Тьюринг позволил своей универсальной машине Тьюринга — или компьютеру с хранимой в памяти программой — выполнять операции над самой программой, как над данными. Именно в этом и заключается суть его изобретения — компьютера с хранимой в памяти программой. Относится ли работа программы «лошадь-зебра» к числу операций, в которых программа сама модифицирует себя? Тьюринга особенно привлекала подобная возможность, как и перспектива создания искусственного интеллекта. Как я уже упоминал, операционные системы современных компьютеров обычно запрещают программам самомодифицироваться, чтобы не привести к полному хаосу.
Нейронная сеть моделируется на обычном компьютере, поэтому программа, выполняющая моделирование, не модифицирует себя. Но предположим, что нейронная сеть была бы настоящей нейронной сетью, а не просто симуляцией. Можно ли ее истолковать как программу, модифицирующую саму себя? Я думаю, что да. Наш мозг — это, несомненно, нейронная сеть, и, насколько нам известно, в нем нет хранилища программ, отдельного от хранилища данных.

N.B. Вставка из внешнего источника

(** * The items and notes services (main.py, notes.py)

    A shallow embedding of the two FastAPI services and the proofs of their
    CRUD and filtering contract.  Each service keeps a module-level list of
    dicts and a module-level counter [next_id]; a route handler reads and
    mutates them and either returns a value or raises [HTTPException].

    Modelling choices, all local to this file:
    - the dicts built by [create_item] / [create_note] always carry the same
      five keys, so they are records ([Item], [Note]);
    - Python [int] is [Z], [float] is a primitive float, [str] is [string],
      [datetime] is a timestamp in [Z]; [Optional[T]] is [option T];
    - [datetime.now()] is an input of the handler that calls it;
    - a handler is a state transformer that returns an [outcome]: a value,
      or the exception it raised, next to the state it leaves behind;
    - [str.lower] is a parameter [lower : string -> string] of the notes
      service (the Unicode case tables are not part of the repository);
      [ascii_lower] is the instance used on concrete ASCII inputs;
    - requests are served one at a time, each handler running to its end;
      the body and the path id arrive validated, and the serialisation of
      the response is left out; the routes [/] and [/health], which do not
      touch the store, are in [Info] and not among the requests of a run. *)

From Stdlib Require Import ZArith Ascii.
From Stdlib Require Import Floats.PrimFloat.
From stdpp Require Import base option list sorting strings.

Local Open Scope Z_scope.

(** ** Python values and control flow *)

Module Py.

(** What a handler can raise: the [HTTPException] of the routes, and the
    [IndexError] of a list subscript or [pop] that is out of range. *)
Inductive exn : Type :=
| HTTPException (status_code : Z) (detail : string)
| IndexError.

Inductive outcome (A : Type) : Type :=
| Returns (a : A)
| Raises (e : exn).
Arguments Returns {A} a.
Arguments Raises {A} e.

(** A handler over the module state [S]. *)
Definition handler (S A : Type) : Type := S → outcome A * S.

Definition ret {S A} (a : A) : handler S A := λ s, (Returns a, s).
Definition raise {S A} (e : exn) : handler S A := λ s, (Raises e, s).
Definition bind {S A B} (m : handler S A) (k : A → handler S B) : handler S B :=
  λ s, match m s with
       | (Returns a, s') => k a s'
       | (Raises e, s') => (Raises e, s')
       end.
Definition get {S} : handler S S := λ s, (Returns s, s).
Definition put {S} (s : S) : handler S unit := λ _, (Returns tt, s).

Global Instance handler_ret {S} : MRet (handler S) := @ret S.
Global Instance handler_bind {S} : MBind (handler S) := λ A B k m, bind m k.

(** [if o is not None: body(o)]. *)
Definition when_not_None {S A} (o : option A) (body : A → handler S unit)
  : handler S unit :=
  match o with
  | Some v => body v
  | None => ret tt
  end.

(** [next((x for x in l if P x), None)]: the first element that satisfies
    [P], scanning from the left. *)
Definition next_elem {A} (P : A → Prop) `{∀ x, Decision (P x)} (l : list A)
  : option A := snd <$> list_find P l.

(** [next((i for i, x in enumerate(l) if P x), None)]. *)
Definition next_index {A} (P : A → Prop) `{∀ x, Decision (P x)} (l : list A)
  : option nat := fst <$> list_find P l.

(** [l[i]] for an index [i >= 0]. *)
Definition subscript {S A} (l : list A) (i : nat) : handler S A :=
  match l !! i with
  | Some x => ret x
  | None => raise IndexError
  end.

(** [l[i] = f(l[i])] as a pure list operation: the mutation of the dict
    stored at index [i]. *)
Definition store_at {A} (l : list A) (i : nat) (f : A → A) : option (list A) :=
  match l !! i with
  | Some x => Some (<[i := f x]> l)
  | None => None
  end.

(** [l.pop(i)] for [i >= 0]: the popped element and the remaining list. *)
Definition pop {A} (l : list A) (i : nat) : option (A * list A) :=
  match l !! i with
  | Some x => Some (x, delete i l)
  | None => None
  end.

End Py.
Import Py.

(** ** main.py: the items service *)

Module Main.

Definition datetime := Z.

(** The dict built by [create_item]. *)
Record Item : Type := mkItem {
  id : Z;
  name : string;
  description : option string;
  price : float;
  created_at : datetime;
}.

Record ItemCreate : Type := mkItemCreate {
  ic_name : string;
  ic_description : option string;
  ic_price : float;
}.

Record ItemUpdate : Type := mkItemUpdate {
  iu_name : option string;
  iu_description : option string;
  iu_price : option float;
}.

(** The module globals [items_db] and [next_id]. *)
Record state : Type := mkState {
  items_db : list Item;
  next_id : Z;
}.

Definition init : state := {| items_db := []; next_id := 1 |}.

Definition set_name (v : string) (it : Item) : Item :=
  {| id := id it; name := v; description := description it;
     price := price it; created_at := created_at it |}.
Definition set_description (v : string) (it : Item) : Item :=
  {| id := id it; name := name it; description := Some v;
     price := price it; created_at := created_at it |}.
Definition set_price (v : float) (it : Item) : Item :=
  {| id := id it; name := name it; description := description it;
     price := v; created_at := created_at it |}.

(** [items_db[i][key] = v]. *)
Definition setitem (i : nat) (f : Item → Item) : handler state unit :=
  s ← get;
  match store_at (items_db s) i f with
  | Some db => put {| items_db := db; next_id := next_id s |}
  | None => raise IndexError
  end.

Definition get_items : handler state (list Item) :=
  s ← get; mret (items_db s).

Definition get_item (item_id : Z) : handler state Item :=
  s ← get;
  match next_elem (λ item, id item = item_id) (items_db s) with
  | None => raise (HTTPException 404 "Item not found")
  | Some item => mret item
  end.

Definition create_item (item : ItemCreate) (now : datetime)
  : handler state Item :=
  s ← get;
  let new_item :=
    {| id := next_id s; name := ic_name item;
       description := ic_description item; price := ic_price item;
       created_at := now |} in
  put {| items_db := items_db s ++ [new_item]; next_id := next_id s |};;
  s ← get;
  put {| items_db := items_db s; next_id := next_id s + 1 |};;
  mret new_item.

Definition update_item (item_id : Z) (item : ItemUpdate)
  : handler state Item :=
  s ← get;
  match next_index (λ it, id it = item_id) (items_db s) with
  | None => raise (HTTPException 404 "Item not found")
  | Some item_index =>
      when_not_None (iu_name item) (λ v, setitem item_index (set_name v));;
      when_not_None (iu_description item)
        (λ v, setitem item_index (set_description v));;
      when_not_None (iu_price item) (λ v, setitem item_index (set_price v));;
      s ← get;
      subscript (items_db s) item_index
  end.

(** The message of a successful delete. *)
Definition deleted_message (deleted_item : Item) : string :=
  "Item '" +:+ name deleted_item +:+ "' deleted successfully".

Definition delete_item (item_id : Z) : handler state string :=
  s ← get;
  match next_index (λ it, id it = item_id) (items_db s) with
  | None => raise (HTTPException 404 "Item not found")
  | Some item_index =>
      match pop (items_db s) item_index with
      | None => raise IndexError
      | Some (deleted_item, db) =>
          put {| items_db := db; next_id := next_id s |};;
          mret (deleted_message deleted_item)
      end
  end.

(** *** The routes of the store, and a run of requests

    A request carries what the route reads from outside: the path id, the
    validated body and, for a create, the clock reading of [datetime.now()]. *)

Inductive request : Type :=
| GET_items
| GET_item (item_id : Z)
| POST_items (item : ItemCreate) (now : datetime)
| PUT_item (item_id : Z) (item : ItemUpdate)
| DELETE_item (item_id : Z).

Inductive response : Type :=
| item_list (items : list Item)
| one_item (item : Item)
| message (text : string).

Definition serve (r : request) : handler state response :=
  match r with
  | GET_items => items ← get_items; mret (item_list items)
  | GET_item item_id => item ← get_item item_id; mret (one_item item)
  | POST_items item now => item ← create_item item now; mret (one_item item)
  | PUT_item item_id item =>
      item ← update_item item_id item; mret (one_item item)
  | DELETE_item item_id => text ← delete_item item_id; mret (message text)
  end.

(** The requests are served one after the other; the trace pairs each
    request with its outcome. *)
Fixpoint run (reqs : list request) (s : state)
  : list (request * outcome response) * state :=
  match reqs with
  | [] => ([], s)
  | r :: reqs' =>
      let '(o, s') := serve r s in
      let '(t, s'') := run reqs' s' in
      ((r, o) :: t, s'')
  end.

Definition is_create (r : request) : bool :=
  match r with
  | POST_items _ _ => true
  | _ => false
  end.

(** The id a create handed out, read off its response. *)
Definition created_id (e : request * outcome response) : option Z :=
  match e with
  | (POST_items _ _, Returns (one_item it)) => Some (id it)
  | _ => None
  end.

Definition created_ids (t : list (request * outcome response)) : list Z :=
  omap created_id t.

Definition ids (s : state) : list Z := id <$> items_db s.

(** The states the service can be in: those a run from [init] ends in. *)
Definition reachable (s : state) : Prop := ∃ reqs, (run reqs init).2 = s.

(** The record that the three conditional assignments of [update_item]
    leave in place of [it]. *)
Definition merged (item : ItemUpdate) (it : Item) : Item :=
  {| id := id it;
     name := default (name it) (iu_name item);
     description :=
       match iu_description item with
       | Some v => Some v
       | None => description it
       end;
     price := default (price it) (iu_price item);
     created_at := created_at it |}.

(** The outcome of each route, case by case; [serve] computes it
    (lemma [items_serve_step] below). *)
Inductive step (s : state) : request → outcome response → state → Prop :=
| step_list :
    step s GET_items (Returns (item_list (items_db s))) s
| step_get item_id i it :
    list_find (λ it, id it = item_id) (items_db s) = Some (i, it) →
    step s (GET_item item_id) (Returns (one_item it)) s
| step_get_missing item_id :
    list_find (λ it, id it = item_id) (items_db s) = None →
    step s (GET_item item_id)
      (Raises (HTTPException 404 "Item not found")) s
| step_create item now :
    let new_item :=
      mkItem (next_id s) (ic_name item) (ic_description item)
        (ic_price item) now in
    step s (POST_items item now) (Returns (one_item new_item))
      (mkState (items_db s ++ [new_item]) (next_id s + 1))
| step_update item_id item i it :
    list_find (λ it, id it = item_id) (items_db s) = Some (i, it) →
    step s (PUT_item item_id item) (Returns (one_item (merged item it)))
      (mkState (<[i := merged item it]> (items_db s)) (next_id s))
| step_update_missing item_id item :
    list_find (λ it, id it = item_id) (items_db s) = None →
    step s (PUT_item item_id item)
      (Raises (HTTPException 404 "Item not found")) s
| step_delete item_id i it :
    list_find (λ it, id it = item_id) (items_db s) = Some (i, it) →
    step s (DELETE_item item_id) (Returns (message (deleted_message it)))
      (mkState (delete i (items_db s)) (next_id s))
| step_delete_missing item_id :
    list_find (λ it, id it = item_id) (items_db s) = None →
    step s (DELETE_item item_id)
      (Raises (HTTPException 404 "Item not found")) s.

End Main.

(** ** notes.py: the notes service *)

Module Notes.

Definition datetime := Z.

(** The dict built by [create_note]. *)
Record Note : Type := mkNote {
  id : Z;
  title : string;
  content : string;
  tags : list string;
  created_at : datetime;
}.

Record NoteCreate : Type := mkNoteCreate {
  nc_title : string;
  nc_content : string;
  nc_tags : option (list string);
}.

Record NoteUpdate : Type := mkNoteUpdate {
  nu_title : option string;
  nu_content : option string;
  nu_tags : option (list string);
}.

(** The module globals [notes_db] and [next_id]. *)
Record state : Type := mkState {
  notes_db : list Note;
  next_id : Z;
}.

Definition init : state := {| notes_db := []; next_id := 1 |}.

Definition set_title (v : string) (n : Note) : Note :=
  {| id := id n; title := v; content := content n; tags := tags n;
     created_at := created_at n |}.
Definition set_content (v : string) (n : Note) : Note :=
  {| id := id n; title := title n; content := v; tags := tags n;
     created_at := created_at n |}.
Definition set_tags (v : list string) (n : Note) : Note :=
  {| id := id n; title := title n; content := content n; tags := v;
     created_at := created_at n |}.

(** [if o is not None: n[key] = o], on the dict [n]. *)
Definition assign_if_not_None {A} (o : option A) (set : A → Note → Note)
    (n : Note) : Note :=
  match o with
  | Some v => set v n
  | None => n
  end.

(** [x or []] on an optional list: [x] when it is a non-empty list. *)
Definition or_empty (x : option (list string)) : list string :=
  match x with
  | Some (t :: l) => t :: l
  | Some [] | None => []
  end.

(** The truth value of a [str]. *)
Definition truthy (q : string) : bool :=
  match q with
  | EmptyString => false
  | String _ _ => true
  end.

(** [p] is an initial segment of [s]. *)
Fixpoint starts_with (p s : string) : bool :=
  match p, s with
  | EmptyString, _ => true
  | String _ _, EmptyString => false
  | String a p', String b s' => bool_decide (a = b) && starts_with p' s'
  end.

(** [x in s] on two [str]: [x] occurs in [s] as a contiguous substring. *)
Fixpoint str_in (x s : string) : bool :=
  starts_with x s ||
  match s with
  | EmptyString => false
  | String _ s' => str_in x s'
  end.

И, вероятно, он не делает ничего, выходящего за рамки вычислений Тьюринга. Мы не нашли ни одного иного алгоритмического процесса за 80 лет с момента появления этой концепции.
В 1965 году я поступил в аспирантуру Стэнфорда, потому что он входил в число двух известных мне университетов, где преподавали увлекательный новый предмет — искусственный интеллект (в наши дни его часто сокращенно называют ИИ). Еще его преподавали в Массачусетском технологическом институте. Я учился у Джона Маккарти, отца-основателя искусственного интеллекта в Стэнфорде. И я несколько раз обстоятельно беседовал с Марвином Мински из МТИ, еще одним отцом-основателем этого направления.
Через пару лет я бросил заниматься ИИ, решив, что при моей жизни прорыва в этой области не случится. Возможно, я сделал преждевременный вывод, если учесть, что у меня в запасе, вероятно, есть еще два десятилетия, но тем временем я помог снять первый цифровой фильм. Поскольку я сделал это, у меня теперь есть время вернуться к размышлениям об ИИ. Хотя на самом деле я никогда и не переставал о нем думать.
Меня озадачило замечание Джона Бронскилла. Я всегда предполагал, что, когда, мне будут объяснять принцип работы ИИ, я все пойму. Тем не менее передо мной был пример машинного обучения — возможно, недостаточно развитого, чтобы называться ИИ, — и я ничего не понял. Возможно, потому что сеть модифицирует свою собственную программу? Мы знаем, что, как правило, нельзя быть уверенным даже в такой простой вещи, как остановится ли в конце концов программа, — поэтому, вероятно, и нет ничего удивительного в том, что мы не можем понять, как работает эта программа «зебра-лошадь».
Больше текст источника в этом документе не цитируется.